Prolog

86 16 27
                                    

"Orang bilang bahagia itu tidak perlu uang, tapi bagiku uang bisa menghadirkan kebahagiaan."

Gadis mungil yang tingginya tidak lebih dari 150 cm, yang mungkin bisa saja setara dengan botol mixue ini kedapatan sedang mengelap peluh akibat kerjaannya di luar ruangan. Berkutat dengan stang motor, ditemani oleh hiruk pikuk ibu kota, bersanding dengan polusi dan terik matahari bahkan tak mampu melunturkan semangat si gadis yang kini sedang menghitung lembaran uang. Wajahnya yang kucel akibat tak memakai sunscreen itu tampak sumringah.

Terbesit sedikit rasa capek, namun segera dialihkan menjadi sebuah rasa kebanggan tersendiri karena berhasil mengumpulkan uang yang lumayan banyak ini. Lembaran Rupiah yang terasa begitu sulit didapatkan, entah bagaimana bisa benda itu yang diidam-idamkan banyak orang. Tapi ada sebagian lagi yang mengatakan jika uang bukan segalanya, serta merta Shanna menjadi mendidih ketika mendengarnya.

Hei! uang memang bukan segalanya, tapi segalanya butuh uang!

Shanna ingin sekali memukul wajah orang yang mengatakan kalimat itu dengan jaket berwarna hijau merk sebuah aplikasi yang lusuh miliknya. Uang adalah segalanya! Karena butuh uang juga memangkas hidupnya menjadi cepat tua karena dirinya kurang perawatan dan bekerja keras karena kekurangan uang!

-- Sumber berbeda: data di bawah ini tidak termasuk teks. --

(* ===== verification/Align.v ===== *)
(** * Rounding and alignment

    The macros of [lib/libc/include/stdlib.h] and [vm/vm.h] on 64-bit words, and what they
    compute when the result leaves the word. *)

From stdpp Require Import base numbers.
From S2P Require Import Prelude.

Definition PAGE_SIZE_SHIFT : Z := 12.
Definition PAGE_SIZE : Z := Z.shiftl 1 PAGE_SIZE_SHIFT.

Definition ROUNDUP (a b : Z) : Z := Z.land (u64 (a + (b - 1))) (u64 (Z.lnot (b - 1))).
Definition ROUNDDOWN (a b : Z) : Z := Z.land a (u64 (Z.lnot (b - 1))).
Definition ALIGN (a b : Z) : Z := ROUNDUP a b.
Definition IS_ALIGNED (a b : Z) : bool := Z.land a (u64 (b - 1)) =? 0.
Definition IS_PAGE_ALIGNED (x : Z) : bool := IS_ALIGNED x PAGE_SIZE.

(** ** Rounding *)

Section rounding.
Implicit Types (a k x : Z).

Lemma u64_range x : 0 <= u64 x < 2 ^ 64.
Proof. apply Z.mod_pos_bound. lia. Qed.

Lemma u64_small x : 0 <= x < 2 ^ 64 -> u64 x = x.
Proof. apply Z.mod_small. Qed.

(** Masking the low bits off. *)
Lemma land_mask x k : 0 <= x < 2 ^ 64 -> 0 <= k < 64 -> Z.land x (u64 (Z.lnot (2 ^ k - 1))) = x / 2 ^ k * 2 ^ k.
Proof.
  intros Hx Hk. rewrite <- Z.shiftr_div_pow2, <- Z.shiftl_mul_pow2 by lia. apply Z.bits_inj'. intros i Hi.
  rewrite Z.land_spec. unfold u64.
  replace (2 ^ k - 1) with (Z.ones k) by (rewrite Z.ones_equiv; lia).
  rewrite Z.shiftl_spec by lia. destruct (Z.ltb_spec i k) as [Hik|Hik].
  - rewrite Z.mod_pow2_bits_low, Z.lnot_spec, Z.ones_spec_low by lia. rewrite andb_false_r.
    symmetry. apply Z.testbit_neg_r. lia.
  - rewrite Z.shiftr_spec by lia. replace (i - k + k) with i by lia. destruct (Z.ltb_spec i 64).
    + rewrite Z.mod_pow2_bits_low, Z.lnot_spec, Z.ones_spec_high by lia. by rewrite andb_true_r.
    + rewrite Z.mod_pow2_bits_high by lia. rewrite andb_false_r. symmetry.
      rewrite <- (Z.mod_small x (2 ^ 64)) by lia. apply Z.mod_pow2_bits_high. lia.
Qed.

Lemma pow2_bound k : 0 <= k < 64 -> 0 < 2 ^ k <= 2 ^ 63.
Proof. intros. split; [lia|]. apply Z.pow_le_mono_r; lia. Qed.

Lemma div_mul_bounds x b : 0 < b -> x - b < x / b * b <= x.
Proof. intros Hb. pose proof (Z.div_mod x b ltac:(lia)). pose proof (Z.mod_pos_bound x b Hb). nia. Qed.

(** Of two multiples one is below the next of the other, or below the other. *)
Lemma multiple_le b x y : 0 < b -> (b | x) -> (b | y) -> x < y + b -> x <= y.
Proof.
  intros Hb [m ->] [n ->] Hlt. apply Z.mul_le_mono_nonneg_r; [lia|]. apply Z.lt_succ_r.
  apply (Z.mul_lt_mono_pos_r b); [done|]. rewrite Z.mul_succ_l. lia.
Qed.

Lemma pow2_divides j k : 0 <= j <= k -> (2 ^ j | 2 ^ k).
Proof. intros. exists (2 ^ (k - j)). rewrite <- Z.pow_add_r by lia. f_equal. lia. Qed.

Lemma ROUNDUP_spec a k : 0 <= a -> 0 <= k < 64 -> a + (2 ^ k - 1) < 2 ^ 64 ->
  (2 ^ k | ROUNDUP a (2 ^ k)) /\ a <= ROUNDUP a (2 ^ k) < a + 2 ^ k.
Proof.
  intros Ha Hk Hw. pose proof (pow2_bound k Hk). unfold ROUNDUP. rewrite land_mask by auto using u64_range.
  rewrite u64_small by lia. split; [apply Z.divide_factor_r|].
  pose proof (div_mul_bounds (a + (2 ^ k - 1)) (2 ^ k) ltac:(lia)). lia.
Qed.

(** An address so high that rounding it up leaves the word becomes 0. *)
Lemma ROUNDUP_wraps a k : a < 2 ^ 64 -> 0 <= k < 64 -> 2 ^ 64 <= a + (2 ^ k - 1) -> ROUNDUP a (2 ^ k) = 0.
Proof.
  intros Ha Hk Hw. pose proof (pow2_bound k Hk). unfold ROUNDUP. rewrite land_mask by auto using u64_range.
  unfold u64. rewrite <- (Z.mod_add _ (-1)) by lia. rewrite Z.mod_small by lia.
  rewrite Z.div_small by lia. done.
Qed.

(** Then no multiple at or above it is in the word. *)
Lemma no_multiple_above a k x : 0 <= k < 64 -> 2 ^ 64 <= a + (2 ^ k - 1) -> a <= x < 2 ^ 64 -> ~ (2 ^ k | x).
Proof.
  intros Hk Hw Hx Hd. pose proof (pow2_bound k Hk).
  pose proof (multiple_le (2 ^ k) (2 ^ 64) x ltac:(lia) (pow2_divides k 64 ltac:(lia)) Hd ltac:(lia)). lia.
Qed.

(** Rounding up gives the least multiple at or above. *)
Lemma ROUNDUP_least a k x : 0 <= a -> 0 <= k < 64 -> a + (2 ^ k - 1) < 2 ^ 64 -> a <= x -> (2 ^ k | x) -> ROUNDUP a (2 ^ k) <= x.
Proof.
  intros Ha Hk Hw Hx Hd. pose proof (pow2_bound k Hk). destruct (ROUNDUP_spec a k Ha Hk Hw) as [Hr Hb].
  apply (multiple_le (2 ^ k)); [lia|done|done|lia].
Qed.

Lemma ROUNDDOWN_spec a k : 0 <= a < 2 ^ 64 -> 0 <= k < 64 -> ROUNDDOWN a (2 ^ k) = a / 2 ^ k * 2 ^ k.
Proof. intros. by apply land_mask. Qed.

Lemma IS_ALIGNED_spec a k : 0 <= k < 64 -> IS_ALIGNED a (2 ^ k) = true <-> (2 ^ k | a).
Proof.
  intros Hk. pose proof (pow2_bound k Hk). unfold IS_ALIGNED. rewrite u64_small by lia.
  rewrite Z.eqb_eq, Z.sub_1_r, <- Z.ones_equiv, Z.land_ones by lia.
  apply Z.mod_divide. lia.
Qed.

Lemma IS_PAGE_ALIGNED_spec a : IS_PAGE_ALIGNED a = true <-> (4096 | a).
Proof. apply (IS_ALIGNED_spec a 12). lia. Qed.
End rounding.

Shanna Aileen Chloe tertawa puas, seperti seorang mucikari yang berhasil meraup banyak uang dari para anak buahnya. "Gila, nyari uang susah juga, ya," katanya sembari melipat uang dan dimasukkan ke dalam tas. "Tapi not bad-lah, lumayan juga buat bisa bayar hutang."

"Woy! Jangan kabur!"

Teriakan itu menyadarkan Shanna dari angan-angannya, gadis itu melirik seorang pria paruh baya yang berlari dari gate parkir, namun siapa sangka sebelum berhasil mendekat ke arah Shanna, si pria paruh baya berkumis dengan perut buncit itu terjatuh karena tertimpa palang parkir. Benda persegi panjang itu membuat si pria paruh baya itu tersungkur karena menghantam tepat di kepalanya.

Shanna hampir tersedak tawanya sendiri sebelum bergegas melajukan motor bebeknya dengan kecepatan penuh. "Mampus anjir!" Untungnya karena mempunyai feeling yang tajam, Shanna sengaja memarkirkan motornya di pinggir jalan untuk berjaga-jaga menghadapi situasi seperti ini.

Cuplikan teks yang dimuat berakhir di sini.